Problem to work on> Exactly the lines starting at the line containing "intros [Hn Hd]%NoDup_cons. apply" and ending at the line containing "(** With distinct" are to be written out from the listing below, both included.

════

(* ===== verification/Uthash.v ===== *)
(** * uthash.h: string-keyed hash tables, as the library uses them

    A [UT_hash] table keeps its elements on a doubly-linked list in the order in which they
    were added ([HASH_APPEND_LIST] appends at the tail) and iterates in that order
    ([HASH_ITER]); the empty table is the NULL head.  The model is that list, with the key
    and the value of each element.  [HASH_ADD] does not look for an equal key; of elements
    with equal keys [HASH_FIND] meets the one added last first, since [HASH_ADD_TO_BKT] puts
    an element at the head of its bucket.  The tables of the library keep their keys distinct
    (see the invariants of [Frame], [Topic] and [Broker]), so that the order inside a bucket,
    which an expansion of the table may reverse, is never observed.  [HashTable] has the macros
    with their buckets and links, and [HashProps.uthash_refines] shows that they implement this
    view. *)
From S2P Require Import Prelude.

Notation hash V := (list (string * V)) (only parsing).

Section Uthash.
Context {V : Type}.
Implicit Types (h : list (string * V)) (k : string) (v : V).

Fixpoint hash_find k h : option V :=
  match h with
  | [] => None
  | (k', v) :: h' =>
      match hash_find k h' with
      | Some w => Some w
      | None => if decide (k' = k) then Some v else None
      end
  end.

(** [HASH_ADD_STR] *)
Definition hash_add k v h : list (string * V) := h ++ [(k, v)].

(** [HASH_DEL] of the element that [HASH_FIND_STR] returns for [k]. *)
Fixpoint hash_del k h : list (string * V) :=
  match h with
  | [] => []
  | (k', v) :: h' =>
      match hash_find k h' with
      | Some _ => (k', v) :: hash_del k h'
      | None => if decide (k' = k) then h' else (k', v) :: h'
      end
  end.

(** Assignment to a field of the element that [HASH_FIND_STR] returns for [k]. *)
Fixpoint hash_set k v h : list (string * V) :=
  match h with
  | [] => []
  | (k', w) :: h' =>
      match hash_find k h' with
      | Some _ => (k', w) :: hash_set k v h'
      | None => if decide (k' = k) then (k', v) :: h' else (k', w) :: h'
      end
  end.

(** [HASH_COUNT] *)
Definition hash_count h : nat := List.length h.

(** *** Laws *)

Lemma hash_find_add k k' v h :
  hash_find k (hash_add k' v h) = if decide (k' = k) then Some v else hash_find k h.
Proof.
  unfold hash_add. induction h as [|[k0 v0] h IH]; cbn; [done|].
  rewrite IH. by case_decide.
Qed.

Lemma hash_find_None k h : hash_find k h = None ↔ k ∉ h.*1.
Proof.
  induction h as [|[k0 v0] h IH]; cbn.
  - split; [intros _; apply not_elem_of_nil|done].
  - rewrite not_elem_of_cons, <- IH. destruct (hash_find k h); [naive_solver|].
    case_decide; naive_solver.
Qed.

Lemma hash_find_Some_elem k v h : hash_find k h = Some v → (k, v) ∈ h.
Proof.
  induction h as [|[k0 v0] h IH]; cbn; [done|].
  destruct (hash_find k h) as [w|].
  - intros [= ->]. right. by apply IH.
  - case_decide; [|done]. intros [= ->]. subst. left.
Qed.

Lemma hash_find_elem k v h : NoDup h.*1 → (k, v) ∈ h → hash_find k h = Some v.
Proof.
  induction h as [|[k0 v0] h IH]; cbn; [by intros _ ?%not_elem_of_nil|].
  intros [Hn Hd]%NoDup_cons [[= -> ->]|Hin]%elem_of_cons.
  - apply hash_find_None in Hn. rewrite Hn. by rewrite decide_True.
  - by rewrite IH.
Qed.

Lemma hash_find_iff k v h : NoDup h.*1 → hash_find k h = Some v ↔ (k, v) ∈ h.
Proof. split; [apply hash_find_Some_elem|by apply hash_find_elem]. Qed.

Lemma hash_find_Some_key k v h : hash_find k h = Some v → k ∈ h.*1.
Proof.
  intros H. destruct (decide (k ∈ h.*1)) as [|Hn]; [done|].
  apply hash_find_None in Hn. congruence.
Qed.

Lemma hash_add_keys k v h : (hash_add k v h).*1 = h.*1 ++ [k].
Proof. unfold hash_add. by rewrite fmap_app. Qed.

Lemma hash_add_NoDup k v h :
  hash_find k h = None → NoDup h.*1 → NoDup (hash_add k v h).*1.
Proof.
  intros Hf%hash_find_None Hd. rewrite hash_add_keys. apply NoDup_app.
  split_and!; [done|by intros x Hx ->%list_elem_of_singleton|apply NoDup_singleton].
Qed.

Lemma hash_set_keys k v h : (hash_set k v h).*1 = h.*1.
Proof.
  induction h as [|[k0 v0] h IH]; cbn; [done|].
  destruct (hash_find k h); [cbn; by rewrite IH|]. by case_decide.
Qed.

Lemma hash_find_set k k' v h :
  is_Some (hash_find k' h) →
  hash_find k (hash_set k' v h) = if decide (k' = k) then Some v else hash_find k h.
Proof.
  induction h as [|[k0 v0] h IH]; cbn; [by intros [? ?]|].
  destruct (hash_find k' h) as [w|] eqn:E; cbn.
  - intros _. rewrite IH by done. case_decide; [done|]. done.
  - destruct (decide (k0 = k')) as [->|]; [|by intros [? ?]]. intros _. cbn.
    destruct (decide (k' = k)) as [->|]; [by rewrite E|]. by destruct (hash_find k h).
Qed.

Lemma hash_find_del k k' h :
  NoDup h.*1 →
  hash_find k (hash_del k' h) = if decide (k' = k) then None else hash_find k h.
Proof.
  induction h as [|[k0 v0] h IH]; cbn; [by case_decide|].
  intros [Hn Hd]%NoDup_cons. apply hash_find_None in Hn.
  destruct (hash_find k' h) as [w|] eqn:E; cbn.
  - rewrite IH by done. destruct (decide (k' = k)) as [->|]; [|done].
    rewrite decide_False; [done|]. intros ->. congruence.
  - destruct (decide (k0 = k')) as [->|]; cbn.
    + destruct (decide (k' = k)) as [->|]; [done|]. by destruct (hash_find k h).
    + destruct (decide (k' = k)) as [->|]; [|done]. rewrite E. by rewrite decide_False.
Qed.

(** With distinct keys, deletion removes exactly the element of this key. *)
Lemma hash_del_filter k h : NoDup h.*1 → hash_del k h = filter (fun e => e.1 ≠ k) h.
Proof.
  induction h as [|[k0 v0] h IH]; [done|].
  intros [Hn Hd]%NoDup_cons. cbn [hash_del].
  destruct (hash_find k h) as [w|] eqn:E.
  - rewrite filter_cons_True; [by rewrite IH|]. cbn. intros ->.
    apply hash_find_Some_key in E. done.
  - apply hash_find_None in E.
    assert (filter (fun e : string * V => e.1 ≠ k) h = h) as Hf.
    { apply list_filter_all. intros [k1 v1] Hin. cbn. intros ->. apply E.
      by apply (list_elem_of_fmap_2 fst _ (k, v1)). }
    case_decide.
    + rewrite filter_cons_False; [done|]. cbn. naive_solver.
    + rewrite filter_cons_True by done. by rewrite Hf.
Qed.

Lemma hash_del_keys k h : NoDup h.*1 → NoDup (hash_del k h).*1.
Proof.
  intros Hd. rewrite hash_del_filter by done.
  apply (sublist_NoDup _ h.*1); [done|]. apply fmap_sublist, sublist_filter.
Qed.

Lemma hash_del_elem k k' v h :
  NoDup h.*1 → (k', v) ∈ hash_del k h ↔ (k', v) ∈ h ∧ k' ≠ k.
Proof. intros. rewrite hash_del_filter, list_elem_of_filter by done. cbn. tauto. Qed.

Lemma hash_del_notin k h : hash_find k h = None → hash_del k h = h.
Proof.
  induction h as [|[k0 v0] h IH]; cbn; [done|].
  destruct (hash_find k h); [done|]. by case_decide.
Qed.

Lemma hash_del_add k v h : hash_find k h = None → hash_del k (hash_add k v h) = h.
Proof.
  induction h as [|[k0 v0] h IH]; cbn; [by rewrite decide_True|].
  destruct (hash_find k h) eqn:E; [done|]. case_decide as Hk; [done|]. intros _.
  change (h ++ [(k, v)]) with (hash_add k v h).
  rewrite hash_find_add, decide_True by done. by rewrite IH.
Qed.

Lemma hash_set_split k v w h :
  NoDup h.*1 → hash_find k h = Some w →
  ∃ h1 h2, h = h1 ++ (k, w) :: h2 ∧ hash_set k v h = h1 ++ (k, v) :: h2.
Proof.
  induction h as [|[k0 v0] h IH]; cbn; [done|].
  intros [Hn Hd]%NoDup_cons Hf.
  destruct (hash_find k h) as [w'|] eqn:E.
  - destruct IH as (h1 & h2 & -> & ->); [done..|]. by exists ((k0, v0) :: h1), h2.
  - destruct (decide (k0 = k)) as [->|]; [|done]. injection Hf as ->. by exists [], h.
Qed.

Lemma hash_del_split k w h :
  NoDup h.*1 → hash_find k h = Some w →
  ∃ h1 h2, h = h1 ++ (k, w) :: h2 ∧ hash_del k h = h1 ++ h2.
Proof.
  induction h as [|[k0 v0] h IH]; cbn; [done|].
  intros [Hn Hd]%NoDup_cons Hf.
  destruct (hash_find k h) as [w'|] eqn:E.
  - destruct IH as (h1 & h2 & -> & ->); [done..|]. by exists ((k0, v0) :: h1), h2.
  - destruct (decide (k0 = k)) as [->|]; [|done]. injection Hf as ->. by exists [], h.
Qed.
End Uthash.

Create HintDb uthash.
#[export] Hint Resolve hash_add_NoDup hash_del_keys : uthash.
#[export] Hint Rewrite @hash_find_add @hash_set_keys @hash_add_keys : uthash.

════

Expected answer>
  intros [Hn Hd]%NoDup_cons. apply hash_find_None in Hn.
  destruct (hash_find k' h) as [w|] eqn:E; cbn.
  - rewrite IH by done. destruct (decide (k' = k)) as [->|]; [|done].
    rewrite decide_False; [done|]. intros ->. congruence.
  - destruct (decide (k0 = k')) as [->|]; cbn.
    + destruct (decide (k' = k)) as [->|]; [done|]. by destruct (hash_find k h).
    + destruct (decide (k' = k)) as [->|]; [|done]. rewrite E. by rewrite decide_False.
Qed.

(** With distinct keys, deletion removes exactly the element of this key. *)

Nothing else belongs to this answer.